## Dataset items
= Beginning of Section =
(** Nothing is left at the old name. *)
Lemma rename_vacates : nwalk r N' r from = None.
Proof.
  pose proof (rf_from _ _ _ _ _ _ _ _ _ _ H) as Hf. pose proof (npath_nwalk r N Ht from v Hf) as Ep.
  rewrite (npath_step r N Ht v vn) in Ep by apply H.
  destruct (tree_parent r N v vn Ht (rf_node _ _ _ _ _ _ _ _ _ _ H)) as [fn Hfn].
  destruct (t_up r N Ht (n_parent vn)) as [l Hl]; [by eexists |].
  assert (v ∉ l) as Hv by (eapply upto_parent_avoid; [apply H | apply H | done]).
  assert (∀ m, is_child r N' (n_parent vn) (n_name vn) m → False) as Hno.
  { intros m Hm. assert (m = v) as ->.
    - destruct (decide (m ∈ touched)) as [Hx | Hx].
      + apply elem_of_touched in Hx as [Hx | E]; [done |].
        destruct (rename_dead m E) as (Hnt & _). destruct Hm as (_ & n & Hn & _). congruence.
      + apply (is_child_place r N N') in Hm; [| by rewrite rename_place].
        eapply (t_unique r N Ht); [exact Hm |]. split; [apply H |]. exists vn. split; [apply H | done].
    - destruct Hm as (_ & n & Hn & Hp & Hnm). rewrite rename_v in Hn. injection Hn as <-. simpl in *.
      subst tp tnm. pose proof (rf_dead _ _ _ _ _ _ _ _ _ _ H) as Hd.
      assert (is_child r N (n_parent vn) (n_name vn) v) as Hcv.
      { split; [apply H |]. exists vn. split; [apply H | done]. }
      destruct dead as [t |].
      + destruct Hd as (Hne & Hc & _). apply Hne. by eapply (t_unique r N Ht).
      + destruct Hd as [Hc _]. by eapply child_None_1. }
  rewrite <- Ep, nwalk_snoc.
  destruct (nwalk r N' r (npath r N (n_parent vn))) as [p |] eqn:Ew; [| done]. simpl.
  assert (dead = Some (n_parent vn) ∨ p = n_parent vn) as [E | ->].
  { destruct (decide (dead = Some (n_parent vn))) as [? | Hd]; [by left | right].
    rewrite (nwalk_frame r N N' Ht Ht' (n_parent vn) l Hl) in Ew; [congruence |].
    intros x. by eapply rename_up. }
  - destruct (rename_dead _ E) as (_ & _ & _ & Hk). rewrite kids_nil in Hk. exfalso.
    by apply (Hk v vn (rf_root _ _ _ _ _ _ _ _ _ _ H) (rf_node _ _ _ _ _ _ _ _ _ _ H)).
  - by apply child_None.
Qed.

(** Every other path is as before. *)
Lemma rename_keeps names d l :
  nwalk r N r names = Some d → upto r N d l → v ∉ l → dead ≠ Some d →
  nwalk r N' r names = Some d ∧ N' !! d = N !! d.
Proof.
  intros Hw Hl Hv Hd. split.
  - rewrite <- (npath_nwalk r N Ht names d Hw). eapply nwalk_frame; [done | done | exact Hl |].
    intros x. by eapply rename_up.
  - apply rename_place. destruct (upto_head _ _ _ _ Hl) as [l' ->].
    intros [-> | E]%elem_of_touched; [apply Hv; left | done].
Qed.

End rename.

(** ** Exchange *)

(** [da] goes where [db] was, [db] where [da] was. *)
Record swapped (r : Z) (N N' : nspace) (da db : Z) (an bn : node) : Prop := {
  sw_a : N !! da = Some an;
  sw_b : N !! db = Some bn;
  sw_ne : da ≠ db;
  sw_ra : da ≠ r;
  sw_rb : db ≠ r;
  sw_ab : ∀ l, upto r N (n_parent bn) l → da ∉ l;
  sw_ba : ∀ l, upto r N (n_parent an) l → db ∉ l;
  sw_ns : N' = <[da := moved an (n_parent bn) (n_name bn)]> (<[db := moved bn (n_parent an) (n_name an)]> N);
}.

Lemma spec_exchange_facts r a b N N' :
  tree r N → spec_exchange r a b N = (0, N') →
  ∃ da db, nwalk r N r a = Some da ∧ nwalk r N r b = Some db ∧
    (da = db ∧ N' = N ∨ ∃ an bn, swapped r N N' da db an bn).
Proof.
  intros Ht. unfold spec_exchange. destruct a as [| a0 a']; [done |]. destruct b as [| b0 b']; [done |].
  destruct (nwalk r N r (a0 :: a')) as [da |] eqn:Ea; cbn [mbind option_bind]; [| done].
  destruct (N !! da) as [an |] eqn:Ha; cbn [mbind option_bind]; [| done].
  destruct (nwalk r N r (b0 :: b')) as [db |] eqn:Eb; cbn [mbind option_bind]; [| done].
  destruct (N !! db) as [bn |] eqn:Hb; simpl; [| done].
  destruct (Z.eqb_spec da db) as [<- | Hne]; [intros [= <-]; exists da, da; split_and!; [done | done | by left] |].
  assert (da ≠ r) as Har by (by eapply (nwalk_not_root r N (a0 :: a'))).
  assert (db ≠ r) as Hbr by (by eapply (nwalk_not_root r N (b0 :: b'))).
  case_match eqn:E; [done |]. intros [= <-]. exists da, db. split_and!; [done | done |]. right.
  exists an, bn. split; try done; intros l Hl; destruct (Z.eqb_spec (n_parent an) (n_parent bn)) as [Ep | _].
  - rewrite <- Ep in Hl. by eapply upto_parent_avoid.
  - simpl in E. apply orb_false_iff in E as [E _]. rewrite (subdir_spec r N _ _ l Ht Hl) in E.
    by apply bool_decide_eq_false in E.
  - rewrite Ep in Hl. by eapply upto_parent_avoid.
  - simpl in E. apply orb_false_iff in E as [_ E]. rewrite (subdir_spec r N _ _ l Ht Hl) in E.
    by apply bool_decide_eq_false in E.
Qed.

Lemma swapped_sym r N N' da db an bn : swapped r N N' da db an bn → swapped r N N' db da bn an.
Proof. intros [? ? ? ? ? ? ? ->]. split; try done. by apply insert_insert_ne. Qed.

Section exchange.
  Context (r : Z) (N N' : nspace) (da db : Z) (an bn : node).
  Context (Ht : tree r N) (Ht' : tree r N') (H : swapped r N N' da db an bn).

Lemma exchange_a : N' !! da = Some (moved an (n_parent bn) (n_name bn)).
Proof. rewrite (sw_ns _ _ _ _ _ _ _ H). apply lookup_insert_eq. Qed.

Lemma exchange_place x : x ∉ ({[da; db]} : gset Z) → N' !! x = N !! x.
Proof. intros Hx. rewrite (sw_ns _ _ _ _ _ _ _ H), !lookup_insert_ne by set_solver. done. Qed.

Lemma exchange_outside : outside r N N' {[da; db]} da.
Proof.
  assert (N' !! db = Some (moved bn (n_parent an) (n_name an))) as Hb'.
  { rewrite (sw_ns _ _ _ _ _ _ _ H), lookup_insert_ne by apply H. apply lookup_insert_eq. }
  assert (∀ l, upto r N (n_parent an) l → da ∉ l) as Ha.
  { intros l. eapply upto_parent_avoid; apply H. }
  intros x n Hx Hn l. apply elem_of_union in Hx as [->%elem_of_singleton | ->%elem_of_singleton].
  - destruct Hn as [Hn | Hn].
    + rewrite (sw_a _ _ _ _ _ _ _ H) in Hn. injection Hn as <-. apply Ha.
    + rewrite exchange_a in Hn. injection Hn as <-. apply (sw_ab _ _ _ _ _ _ _ H).
  - destruct Hn as [Hn | Hn].
    + rewrite (sw_b _ _ _ _ _ _ _ H) in Hn. injection Hn as <-. apply (sw_ab _ _ _ _ _ _ _ H).
    + rewrite Hb' in Hn. injection Hn as <-. apply Ha.
Qed.

(** The subtree of [da] answers where [db] was. *)
Lemma exchange_moves s : nwalk r N' r (npath r N db ++ s) = nwalk r N da s.
Proof.
  destruct (tree_parent r N db bn Ht (sw_b _ _ _ _ _ _ _ H)) as [pn Hpn].
  destruct (t_up r N Ht (n_parent bn)) as [l Hl]; [by eexists |].
  assert (da ∉ l) as Hda by (by apply (sw_ab _ _ _ _ _ _ _ H)).
  assert (db ∉ l) as Hdb by (eapply upto_parent_avoid; [apply H | apply H | done]).
  rewrite (npath_step r N Ht db bn) by apply H. rewrite nwalk_app, nwalk_snoc.
  rewrite (nwalk_frame r N N' Ht Ht' (n_parent bn) l Hl).
  2:{ intros x Hx _. rewrite exchange_place by set_solver. done. }
  simpl. assert (child r N' (n_parent bn) (n_name bn) = Some da) as ->.
  { apply child_Some; [done |]. split; [apply H |]. eexists. split; [apply exchange_a | done]. }
  simpl. destruct (t_up r N Ht da) as [la Hla]; [eexists; apply H |].
  eapply (nwalk_below r N N' Ht Ht' {[da; db]} da); [| apply exchange_outside | exact Hla |].
  - intros x Hx. by rewrite exchange_place.
  - destruct (upto_head _ _ _ _ Hla) as [? ->]. left.
Qed.

End exchange.

(** Both ways. *)
Lemma exchange_swaps r a b N N' s :
  tree r N → tree r N' → spec_exchange r a b N = (0, N') →
  nwalk r N' r (b ++ s) = nwalk r N r (a ++ s) ∧ nwalk r N' r (a ++ s) = nwalk r N r (b ++ s).
Proof.
  intros Ht Ht' Hs. destruct (spec_exchange_facts r a b N N' Ht Hs) as (da & db & Ha & Hb & Hc).
  destruct Hc as [[<- ->] | (an & bn & Hsw)].
  { by rewrite !nwalk_app, Ha, Hb. }
  rewrite <- (npath_nwalk r N Ht a da Ha), <- (npath_nwalk r N Ht b db Hb).
  rewrite (exchange_moves r N N' da db an bn Ht Ht' Hsw).
  rewrite (exchange_moves r N N' db da bn an Ht Ht' (swapped_sym _ _ _ _ _ _ _ Hsw)).
  by rewrite !nwalk_app, !nwalk_npath by (done || (eexists; apply Hsw)).
Qed.

(** A state is carried along with the dentry. *)
Lemma exchange_attrs r a b N N' d n :
  tree r N → spec_exchange r a b N = (0, N') → N !! d = Some n →
  ∃ n', N' !! d = Some n' ∧ n_pos n' = n_pos n ∧ n_dir n' = n_dir n ∧ n_id n' = n_id n.
Proof.
  intros Ht Hs Hd. destruct (spec_exchange_facts r a b N N' Ht Hs) as (da & db & Ha & Hb & Hc).
  destruct Hc as [[<- ->] | (an & bn & [Han Hbn ? ? ? ? ? ->])]; [by eauto |].
  destruct (decide (da = d)) as [-> | ]; [rewrite lookup_insert_eq; eexists; split; [done |]; by simplify_eq |].
  rewrite lookup_insert_ne by done.
  destruct (decide (db = d)) as [-> |]; [rewrite lookup_insert_eq; eexists; split; [done |]; by simplify_eq |].
  rewrite lookup_insert_ne by done. eauto.
Qed.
= End of Section =
## TASK BRIEF
If a line comes after the one that contains "destruct (tree_parent r N v", leave it out; return every line of the entries up to that point exactly, starting with the first, with that line included.

## OUTPUT OF THE TASK
(** Nothing is left at the old name. *)
Lemma rename_vacates : nwalk r N' r from = None.
Proof.
  pose proof (rf_from _ _ _ _ _ _ _ _ _ _ H) as Hf. pose proof (npath_nwalk r N Ht from v Hf) as Ep.
  rewrite (npath_step r N Ht v vn) in Ep by apply H.
  destruct (tree_parent r N v vn Ht (rf_node _ _ _ _ _ _ _ _ _ _ H)) as [fn Hfn].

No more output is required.